À l’aube du 22 octobre 1963, le navire marchand Aracelio Iglesias arriva à Oran, la deuxième ville d’Algérie, dans le nord-ouest du pays, pour débarquer la colonne qui fut transportée par voie ferrée dans 42 plateformes et 12 wagons, à environ 80 km, au fort construit par la Légion étrangère à Bedeau, près du village de Ras-el Ma.

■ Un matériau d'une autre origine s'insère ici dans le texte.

(** The except clauses of [_consume]: the final status, and the exception that
    is raised again. *)
Definition consume_outcome (rid : pystr) (final : pstatus) (r : res unit) (s : jstate) :
    jstate * pstatus * res unit :=
  match r with
  | Ok _ => (s, final, Ok tt)
  | Raise e =>
      if caught e [PromptRunStoppingError] then (s, Cancelled, Ok tt)
      else if caught e [CancelledError] then
        let '(status, event) :=
          if js_closing s then (Interrupted, INTERRUPTED_EVENT) else (Cancelled, CANCELLED_EVENT) in
        let '(s', r') := append_terminal_event_safely rid event s in
        (s', status, match r' with Ok _ => Raise e | Raise e' => Raise e' end)
      else
        let '(s', r') := append_terminal_event_safely rid FAILED_EVENT s in (s', Failed, r')
  end.

(** [_consume] with its finally block. *)
Definition consume (rid : pystr) (src : list source_item) (others : prompt_db → prompt_db) :
    st jstate unit := fun s =>
  let '(s1, final, r) := consume_body rid src others s in
  let '(s2, final, r) := consume_outcome rid final r s1 in
  let '(s3, p) := persist_terminal_status rid final others s2 in
  let '(s4, r) :=
    match p with
    | Ok _ => (s3, r)
    | Raise e =>
        if caught e [CancelledError] then (s3, Raise e)
        else let '(s4, _) := remember_pending rid final s3 in (s4, Raise e)
    end in
  (set_tasks s4 (List.filter (fun t => negb (bool_decide (t = rid))) (js_tasks s4)), r).

(** [cancel]; the cancelled task is the consumer of the run: what it does, and
    what awaiting it raises, is [interrupted_task]. *)
Definition cancel (session rid : pystr) (coordinator : res CancelOutcome)
    (interrupted_task : st jstate unit) (others : prompt_db → prompt_db) : st jstate PromptRun :=
  do^ st_lift (validate_resource_id session "session_id") in
  do^ st_lift (validate_resource_id rid "run_id") in
  do^ recover_database others in
  do^ reconcile_pending rid others in
  let^ x := db_step (plain (request_stop session rid others)) tt in
  if negb x.2 then st_ret x.1
  else
    let^ outcome := st_lift coordinator in
    do^ (match outcome with
         | ABSENT =>
             do^ (fun s =>
               if bool_decide (rid ∈ js_tasks s) then
                 match interrupted_task s with
                 | (s', Raise e) => if caught e [CancelledError] then (s', Ok tt) else (s', Raise e)
                 | r => r
                 end
               else (s, Ok tt)) in
             do^ append_event rid CANCELLED_EVENT false true in
             set_terminal_status rid Cancelled others
         | _ => st_ret tt
         end) in
    db_query (load_run session rid).

(** [close]: every task is cancelled and awaited; each one runs its cleanup. *)
Definition close (cleanups : pystr → jstate → jstate) : st jstate unit := fun s =>
  let s1 := {| js_db := js_db s; js_tasks := js_tasks s; js_closing := true;
               js_recovered := js_recovered s; js_pending := js_pending s;
               js_observed := js_observed s; js_plans := js_plans s |} in
  (set_tasks (fold_left (fun s rid => cleanups rid s) (js_tasks s) s1) [], Ok tt).
Lemma start_idempotent_witness :
  ∃ run2, create_run (repeat 99 32) toy_session toy_key admit_all quietly (js_db toy_consumed)
          = (js_db toy_consumed, Ok (run2, false)) ∧ pr_id run2 = toy_run.
Proof.
  assert (H : create_run toy_run toy_session toy_key admit_all quietly toy_db
    = (js_db toy_started, Ok ({| pr_id := toy_run; pr_session := toy_session; pr_status := Starting |}, true)))
    by (vm_compute; reflexivity).
  exact (start_idempotent toy_db (js_db toy_started) (js_db toy_consumed) toy_run (repeat 99 32)
    toy_session toy_key admit_all admit_all quietly quietly _ true toy_db_ok quietly_tame eq_refl H
    (jsteps_evolve _ _ toy_consume_steps toy_started_ok)).
Defined.

Lemma recovery_settles_witness :
  ∃ db' l, recover_prompt_database true (js_db toy_started) = (db', Ok l)
    ∧ map pr_id l = [toy_run] ∧ status_of db' toy_run = Some Interrupted.
Proof.
  destruct (recovery_settles (js_db toy_started) true toy_started_ok) as (db' & l & H & _ & Hl & Hs).
  exists db', l. split; [exact H|]. split; [rewrite Hl; vm_compute; reflexivity|].
  assert (E : recover_prompt_database true (js_db toy_started)
    = ((recover_prompt_database true (js_db toy_started)).1,
       Ok [{| pr_id := toy_run; pr_session := toy_session; pr_status := Interrupted |}]))
    by (vm_compute; reflexivity).
  rewrite H in E. apply (f_equal snd) in E. cbn [snd] in E. injection E as ->.
  apply (Hs {| pr_id := toy_run; pr_session := toy_session; pr_status := Interrupted |}).
  apply list_elem_of_here.
Defined.

Lemma consume_settles_witness :
  js_tasks toy_started = [toy_run] ∧ (toy_run ∉ js_tasks toy_consumed).
Proof.
  split; [vm_compute; reflexivity|].
  assert (H : consume toy_run [SourceEvent (toy_event "message"); SourceEvent (toy_event "result")] quietly
     (flaky toy_started) = (toy_consumed, Ok tt)) by (vm_compute; reflexivity).
  exact (proj1 (consume_settles (flaky toy_started) _ _ _ _ _ toy_started_ok quietly_tame H)).
Defined.

Definition toy_stopping : prompt_db := (request_stop toy_session toy_run quietly (js_db toy_started)).1.

Lemma toy_stopping_ok : db_ok toy_stopping.
Proof.
  eapply ev_ok, (request_stop_evolves toy_session toy_run quietly quietly_tame (js_db toy_started)).
  - apply toy_started_ok.
  - apply surjective_pairing.
Qed.

Lemma stopping_ends_cancelled_witness :
  ∃ db', update_terminal toy_run Completed (fun d => d) toy_stopping = (db', Ok (toy_session, Cancelled))
         ∧ status_of db' toy_run = Some Cancelled.
Proof.
  exact (stopping_ends_cancelled toy_stopping toy_run
    {| run_id := toy_run; run_session := toy_session; run_key := toy_key; run_status := Stopping |}
    Completed toy_stopping_ok ltac:(vm_compute; reflexivity) eq_refl eq_refl).
Defined.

En pénétrant dans la ville, une certaine tension s’installa à l’apparition d’une file de véhicules militaires français. Il n’y eut pas d’incidents. Les Français s’arrêtèrent pour laisser passer les Cubains. Les accords d’Évian, signés le 18 mars 1962, préalablement à l’indépendance de l’Algérie, prévoyaient le stationnement de troupes françaises, lequel cessa à la date prévue. L’indépendance de l’Algérie fut proclamée le 5 juillet, et à l’occasion des premières élections, le 19 août 1962, Ahmed Ben Bella fut élu à la présidence, avec pour vice-président le colonel Houari Boumediene.

Dans la matinée du 9 octobre 1963, Abdelaziz Bouteflika, l’actuel président algérien, alors ministre des Affaires étrangères, se rendit à la résidence de l’ambassadeur cubain, le commandant Jorge Serguera, pour l’informer d’une invasion imminente de troupes marocaines et que l’armée algérienne manquait de tanks et autres moyens pour affronter une guerre conventionnelle.

Serguera lui répondit que Cuba pouvait envoyer des tanks, des canons et des munitions à l’Algérie, et lui répéta les paroles de Fidel :

« Pour les Algériens, toute aide dont ils auront besoin... ».

Bouteflika en fit part à Ben Bella et à Boumediene qui acceptèrent la proposition sur le champ.

Immédiatement, Serguera informa le commandant Manuel Piñeiro à Cuba. Lorsque l’opératrice demanda à qui était adressé l’appel et de la part de qui, celui-ci répondit : de la part de Raul Perozo pour Eduardo Mesa, deux guérilléros morts dans un combat mémorable face aux tanks de Batista. Serguera demanda 22 « infirmiers » de Pedro Miret, avec leurs « instruments » pour combattre une épidémie. Piñeiro, qui était un chef astucieux, comprit le message, Miret étant chef d’artillerie. Quelques heures plus tard, Piñeiro lui faisait savoir : « Alejandro [Fidel] est d’accord ». Serguera fit part aux dirigeants algériens de l’accord de Fidel.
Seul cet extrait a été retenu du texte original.